2015-05-11 03:17:11 | オレたちの「深夜特急」

動き出す列車の車窓から、ボブネッシュの姿が一瞬で見えなくなった。図体の大きな鈍重な列車は少しずつ加速をしたかと思うと、ニューデリーのプラットホームを一瞬で駆け抜けた。

インドに着いて4日目、わたしはニューデリーを離れたのだった。

 

3等の寝台列車には多くの人が座っていた。3人がけの座席に4人5人と。

わたしはその中を割って入り、肩をすぼめて座った。向かいに座っているおじさんやおばさん、そして子どもらは、穴があくほどわたしの顔を凝視している。日本人が珍しいのだろうか。

寝台列車は3段ベッドである。だが、日中は真ん中のベッドが畳まれ、下段と上段だけがセットされる。下段は座席に、上段は荷物置き場として利用される。

22時を過ぎた寝台列車は、まだ中段のベッドがセットされておらず、人々は思い思いに下段の座席でくつろいでいた。

 

列車はどうやら、鈍行列車のようだった。

10分おき毎に駅へ着いては、停車と発車を繰り返す。そのたびに、ヒンドゥ語による車内放送が流れるのだが、何をいっているのか、ボクにはちっとも分からなかった。ましてや、駅のプラットホームにある駅の看板はヒンドゥ語しか表記されていない。わたしは停車駅を全く理解できなかった。

これはまずいことになった。

この様子では、マトゥラーに着いても全く分からないじゃないか。

わたしは不安になり、隣りに座るおじさんに話しかけた。

「マトゥラーに着いたら教えてくれませんか?」

だが、白髪が少し目立つおじさんは、首をふるばかり。わたしの英語が悪いのか、そもそも英語が理解できないのか、彼は笑顔を作って首をふった。

 

10分おきに止まる駅は、ニューデリーから離れる毎に寂しくなっていく。それに合わせるかのように、列車の車内も寂しくなっていった。

車内のインド人らは、寝台車のベッドを作り、それぞれの布団の中に潜りこんでいった。だが、我々  が座るブロックはなかなか中段のベッドメイクをしない。

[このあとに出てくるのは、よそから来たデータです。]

(** Whatever [decode] accepts, [encode] would have produced. *)
Lemma decode_inv buf key f :
  Frame.decode buf key = Ok f -> Frame.wf f /\ plain f /\ buf = Frame.encode f key.
Proof.
  unfold Frame.decode. cbv zeta. intros H.
  case_guard H as Hshort. case_res H as vb Ev.
  case_res H as [[header id] off] Ehead.
  case_guard H as Hlen. case_res H as body Ebody. case_res H as tag Etag.
  case_guard H as Hauth. case_res H as mg Emg. case_guard H as Hmagic.
  case_res H as lb El. case_guard H as Hpl.
  case_res H as kd Ek. case_res H as ss Ess. case_res H as sq Esq. case_res H as gr Egr.
  case_res H as ix Eix. case_res H as dt Ed. case_res H as pr Ep. case_res H as pl Epl.
  simplify_res. bool_to_prop.
  assert (exists ib, slice (E := string) buf 6 off = Ok ib /\
    (if Byte.to_N vb =? VERSION_V2 then u64_be id else []) = ib /\ id < U64 /\
    header = (off + 30)%nat /\
    (Byte.to_N vb = VERSION_V1 /\ id = 0 \/ Byte.to_N vb = VERSION_V2)) as (ib & Eib & Hib & Hid & -> & Hv).
  { destruct (N.eqb_spec (Byte.to_N vb) VERSION_V1) as [Hv|].
    - simplify_res. exists []. rewrite Hv. split_and!; [|done..|by left].
      rewrite slice_ok by lia. by rewrite Nat.sub_diag.
    - destruct (N.eqb_spec (Byte.to_N vb) VERSION_V2) as [Hv|]; [|discriminate].
      case_guard Ehead as Hv2. case_res Ehead as ib Eib. simplify_res. exists ib.
      apply slice_inv in Eib as Lib. destruct Lib as (_ & Lib & _).
      split_and!; [done|by apply u64_be_from|by apply from_be_u64_lt|done|by right]. }
  apply elem_at_slice in Ev, Ek, Ed, Ep. slice_lengths.
  assert (mg = u32_be MAGIC) as ->.
  { rewrite <- Hmagic. symmetry. apply u32_be_from. lia. }
  replace (S (off + 26))%nat with (off + 27)%nat in Ed by lia.
  replace (S (off + 27))%nat with (off + 28)%nat in Ep by lia.
  split; [|split].
  - apply (parsed_wf _ _ _ _ _ _ _ _ _ lb); auto using byte_to_N_lt; lia.
  - unfold plain. cbn. destruct Hv as [[? ?]|?]; auto.
  - unfold Frame.encode. rewrite (untagged_parts _ _ _ _ _ _ _ _ _ lb pl ib) by (done || lia).
    match goal with |- _ = ?x ++ _ => assert (x = body) as -> end.
    { apply (Ok_inj (E := string)). rewrite <- Ebody.
      replace (length buf - TAG)%nat with (off + 30 + N.to_nat (from_be_bytes lb))%nat by lia.
      symmetry. repeat (eapply slice_cat; [eassumption|]). eassumption. }
    rewrite Hauth. symmetry. apply (slice_all (E := string)). by eapply slice_cat.
Qed.

(** The V3 plaintext, read back from where it is written. *)
Lemma inner_fields f (buf := Frame.inner_bytes f) (n := length (Frame.payload f)) :
  length buf = (V3_INNER_HEADER + n)%nat /\
  elem_at (E := string) buf 0 = Ok (byte_of_N (Frame.kind f)) /\
  slice (E := string) buf 1 9 = Ok (u64_be (Frame.session f)) /\
  slice (E := string) buf 9 17 = Ok (u64_be (Frame.sequence f)) /\
  slice (E := string) buf 17 25 = Ok (u64_be (Frame.group f)) /\
  slice (E := string) buf 25 27 = Ok (u16_be (Frame.index f)) /\
  elem_at (E := string) buf 27 = Ok (byte_of_N (Frame.data f)) /\
  elem_at (E := string) buf 28 = Ok (byte_of_N (Frame.parity f)) /\
  slice (E := string) buf 29 31 = Ok (u16_be (as_u16 (N.of_nat n))) /\
  slice (E := string) buf V3_INNER_HEADER (length buf) = Ok (Frame.payload f).
Proof.
  subst buf n. unfold Frame.inner_bytes. assert (length (Frame.inner_bytes f)
    = V3_INNER_HEADER + length (Frame.payload f))%nat as Hlen.
  { unfold Frame.inner_bytes, V3_INNER_HEADER. len. }
  split; [done|]. unfold Frame.inner_bytes in Hlen. rewrite Hlen. unfold V3_INNER_HEADER.
  split_and!; cbn [Nat.add]; slices; try reflexivity. by apply slice_full.
Qed.

Lemma inner_parts v id kd ss sq gr ix dt pr lb pl :
  length ss = 8%nat -> length sq = 8%nat -> length gr = 8%nat -> length ix = 2%nat ->
  length lb = 2%nat -> N.of_nat (length pl) = from_be_bytes lb ->
  Frame.inner_bytes (Frame.mk v id (Byte.to_N kd) (from_be_bytes ss)
    (from_be_bytes sq) (from_be_bytes gr) (from_be_bytes ix) (Byte.to_N dt) (Byte.to_N pr) pl)
  = [kd] ++ ss ++ sq ++ gr ++ ix ++ [dt] ++ [pr] ++ lb ++ pl.
Proof.
  intros Hss Hsq Hgr Hix Hlb Hpl. unfold Frame.inner_bytes.
  cbn [Frame.version Frame.key_id Frame.kind Frame.session Frame.sequence Frame.group
    Frame.index Frame.data Frame.parity Frame.payload].
  pose proof (from_be_u16_lt lb Hlb).
  by rewrite Hpl, as_u16_small, !byte_of_to_N, !u64_be_from, !u16_be_from by done.
Qed.

Lemma decode_encode_v3 f key nonce suffix w :
  Frame.wf f -> Frame.version f = VERSION_V3 ->
  length nonce = V3_NONCE -> length suffix = V3_SELECTOR_PREFIX ->
  Frame.encode_wire f key nonce suffix = Ok w -> Frame.decode_v3 w (Frame.key_id f) key = Ok f.
Proof.
  intros (Hv & Hid & Hkd & Hss & Hsq & Hgr & Hix & Hd & Hp & Hpl) Hv3 Hn Hs.
  unfold Frame.encode_wire. rewrite Hv3. cbn [negb N.eqb VERSION_V3 Pos.eqb].
  destruct (aead_encrypt _ _ _) as [ct|] eqn:Hct; [|done].
  cbn [mbind outcome_bind context]. intros <-%Ok_inj.
  destruct (inner_fields f) as (Hlen & Ek & Ess & Esq & Egr & Eix & Ed & Ep & El & Epl).
  pose proof (aead_encrypt_length _ _ _ _ Hct) as Hctl.
  pose proof (length_v3_selector_prefix (Frame.key_id f)) as Hpre.
  set (pre := Frame.v3_selector_prefix _) in *.
  unfold Frame.decode_v3. fold pre. rewrite !length_app, Hpre, Hs, Hn, Hctl, Hlen.
  rewrite (proj2 (Nat.ltb_ge _ _)) by (unfold V3_SELECTOR, V3_NONCE, V3_INNER_HEADER, V3_SELECTOR_PREFIX, TAG; lia).
  rewrite (slice_app_l pre _ 0), (slice_full pre) by (done || lia).
  cbn [mbind outcome_bind]. rewrite bool_decide_true by done. cbn [negb].
  unfold V3_SELECTOR, V3_SELECTOR_PREFIX, V3_NONCE in *.
  rewrite !(slice_app_r pre), !(slice_app_r suffix), Hpre, Hs by lia.
  rewrite (slice_app_l nonce ct (8 - 4 - 4)), (slice_app_r nonce), Hn by lia.
  rewrite (slice_full nonce), (slice_full ct) by lia. cbn [mbind outcome_bind].
  rewrite (aead_roundtrip _ _ _ _ Hct). cbn [mbind outcome_bind context].
  rewrite (proj2 (Nat.ltb_ge _ _)) by lia.
  rewrite El, Ek, Ess, Esq, Egr, Eix, Ed, Ep, Epl. cbn [mbind outcome_bind].
  rewrite as_u16_small, from_u16_be, Nat2N.id, Hlen, Nat.eqb_refl by done. cbn [negb].
  rewrite !byte_to_of_N_small, !from_u64_be, from_u16_be by done.
  rewrite <- Hv3. by destruct f.
Qed.

(** Whatever [decode_v3] accepts is the sealed envelope of the frame it returns. *)
Lemma decode_v3_inv buf id key f :
  id < U64 -> Frame.decode_v3 buf id key = Ok f ->
  Frame.wf f /\ Frame.version f = VERSION_V3 /\ Frame.key_id f = id /\
  exists nonce suffix, length nonce = V3_NONCE /\ length suffix = V3_SELECTOR_PREFIX /\
    Frame.encode_wire f key nonce suffix = Ok buf.
Proof.
  unfold Frame.decode_v3. cbv zeta. intros Hid H.
  case_res H as bad Ebad. case_guard H as Hbad. subst bad.
  case_guard Ebad as Hlen. case_res Ebad as pre Epre. apply Ok_inj in Ebad.
  case_res H as nonce En. case_res H as ct Ect. case_res H as inner Einner.
  case_guard H as Hilen. case_res H as lb El. case_guard H as Hpl.
  case_res H as kd Ek. case_res H as ss Ess. case_res H as sq Esq. case_res H as gr Egr.
  case_res H as ix Eix. case_res H as dt Ed. case_res H as pr Ep. case_res H as pl Epl.
  simplify_res. bool_to_prop. subst pre. unfold V3_SELECTOR in *.
  destruct (aead_decrypt key nonce ct) as [inner'|] eqn:Hdec; [|done].
  cbn [context] in Einner. apply Ok_inj in Einner as ->.
  pose proof (aead_authentic _ _ _ _ Hdec) as Henc.
  apply elem_at_slice in Ek, Ed, Ep. slice_lengths.
  assert (N.of_nat (length pl) = from_be_bytes lb) as Hpll by (unfold V3_INNER_HEADER in *; lia).
  assert (exists suffix, slice (E := string) buf V3_SELECTOR_PREFIX 8 = Ok suffix) as [sfx Esfx].
  { eexists. apply slice_ok. unfold V3_SELECTOR_PREFIX. lia. }
  slice_lengths. split_and!; [|done|done|exists nonce, sfx].
  - apply (parsed_wf _ _ _ _ _ _ _ _ _ lb); auto; by unfold VERSION_V3.
  - split_and!; [lia|by unfold V3_SELECTOR_PREFIX in *|].
    unfold Frame.encode_wire. cbn [negb N.eqb VERSION_V3 Pos.eqb Frame.version Frame.key_id].
    rewrite (inner_parts _ _ _ _ _ _ _ _ _ lb pl) by (done || lia).
    match goal with |- context [aead_encrypt _ _ ?x] => assert (x = inner) as -> end.
    { apply (slice_all (E := string)).
      repeat (eapply slice_cat; [eassumption|]). eassumption. }
    rewrite Henc. cbn [context mbind outcome_bind]. f_equal.
    apply (slice_all (E := string)). repeat (eapply slice_cat; [eassumption|]). eassumption.
Qed.

Lemma decode_no_panic buf key : no_panic (Frame.decode buf key).
Proof.
  unfold Frame.decode. cbv zeta. apply no_panic_if; intros Hshort; [done|]. bool_to_prop.
  apply no_panic_elem_at; [lia|]. intros vb. apply no_panic_bind.
  { unfold HEADER_V2, TAG in *. no_panics. }
  intros [[header id] off] Hhead.
  assert (header = off + 30)%nat as ->.
  { destruct (_ =? _); [by simplify_res|]. destruct (_ =? _); [|done].
    case_guard Hhead as Hv2. case_res Hhead as ib Eib. by simplify_res. }
  unfold TAG in *. no_panics.
Qed.

Lemma decode_v3_no_panic buf id key : no_panic (Frame.decode_v3 buf id key).
Proof.
  unfold Frame.decode_v3. cbv zeta.
  unfold V3_SELECTOR, V3_NONCE, V3_INNER_HEADER, TAG, V3_SELECTOR_PREFIX.
  destruct (length buf <? _)%nat eqn:Hlen; [done|]. bool_to_prop. cbn [mbind outcome_bind].
  apply no_panic_bind; [no_panics|]. intros bad _. no_panics.
Qed.

Lemma starts_with_app p l : starts_with (p ++ l) p = true.
Proof. unfold starts_with. by rewrite take_app_length, bool_decide_true. Qed.

Lemma starts_with_prefix p q l :
  length p = length q -> starts_with (p ++ l) q = bool_decide (p = q).
Proof.
  intros H. unfold starts_with. rewrite <- H, take_app_length. done.
Qed.
End wire_lemmas.

(** ** Properties *)

(** C27: [Frame::decode] accepts exactly the byte strings [Frame::encode]
    produces for V1/V2 frames under the same key: decoding inverts encoding,
    and nothing but an encoding is accepted. *)
Theorem frame_decode_iff (C : Crypto) (L : CryptoLaws C) (buf key : bytes) (f : Frame.t) :
  Frame.decode buf key = Ok f <-> Frame.wf f /\ plain f /\ buf = Frame.encode f key.
Proof.
  split; [apply decode_inv|]. intros (Hwf & Hp & ->). by apply decode_encode.
Qed.

Definition sample_frame : Frame.t :=
  Frame.mk VERSION_V2 42 KIND_DATA 77 5 3 2 10 4 (bytes_of_string "payload").
Definition sample_key : bytes := toy_hash (bytes_of_string "device-secret").

Lemma frame_decode_iff_witness :
  Frame.decode (Frame.encode sample_frame sample_key) sample_key = Ok sample_frame.
Proof.
  apply (frame_decode_iff toy_crypto toy_crypto_laws). split_and!; [|by right|done].
  unfold Frame.wf. split_and!; reflexivity.
Defined.

(** C28: the V3 envelope: [Frame::decode_v3] accepts a datagram for a device
    exactly when it is an [encode_wire] output of the frame returned, for some
    nonce and selector suffix. *)
Theorem v3_decode_iff (C : Crypto) (L : CryptoLaws C) (buf key : bytes) (id : N) (f : Frame.t) :
  id < U64 ->
  Frame.decode_v3 buf id key = Ok f <->
  Frame.wf f /\ Frame.version f = VERSION_V3 /\ Frame.key_id f = id /\
  exists nonce suffix, length nonce = V3_NONCE /\ length suffix = V3_SELECTOR_PREFIX /\
    Frame.encode_wire f key nonce suffix = Ok buf.
Proof.
  intros Hid. split; [by apply decode_v3_inv|].
  intros (Hwf & Hv & <- & nonce & suffix & Hn & Hs & Hw). by eapply decode_encode_v3.
Qed.

Definition sample_v3 : Frame.t :=
  Frame.mk VERSION_V3 42 KIND_DATA 77 5 3 2 10 4 (bytes_of_string "payload").
Definition sample_wire : bytes :=
  default [] (match Frame.encode_wire sample_v3 sample_key (replicate 24 x01) (replicate 4 x02) with
              | Ok w => Some w | _ => None end).

Lemma v3_decode_iff_witness : Frame.decode_v3 sample_wire 42 sample_key = Ok sample_v3.
Proof.
  apply (v3_decode_iff toy_crypto toy_crypto_laws); [reflexivity|].
  split_and!; [|done|done|].
  - unfold Frame.wf. split_and!; reflexivity.
  - exists (replicate 24 x01), (replicate 4 x02). split_and!; vm_compute; reflexivity.
Defined.

Section no_panic.
Context {C : Crypto}.

Lemma encode_wire_no_panic f key nonce suffix : no_panic (Frame.encode_wire f key nonce suffix).
Proof. unfold Frame.encode_wire. case_match; [done|]. by destruct (aead_encrypt _ _ _). Qed.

いつしか、周囲が寝静まり車内が消灯しても、彼はわたしと一生に車窓を見続けた。

彼は、中段の席だったが、ベッドを作らず、わたしを見守ってくれているようだった。

「眠いでしょ?」と彼に水を向けたが、彼はまたしても首をふった。

 

車内のあちこちからは、寝息とも鼾ともつかない音があちこちから聞こえ、窓の外は深い暗闇に包まれると、時刻はすでに2時を回っていることに気がつき、そろそろ、マトゥラー到着の時刻だと、わたしは身を硬くした。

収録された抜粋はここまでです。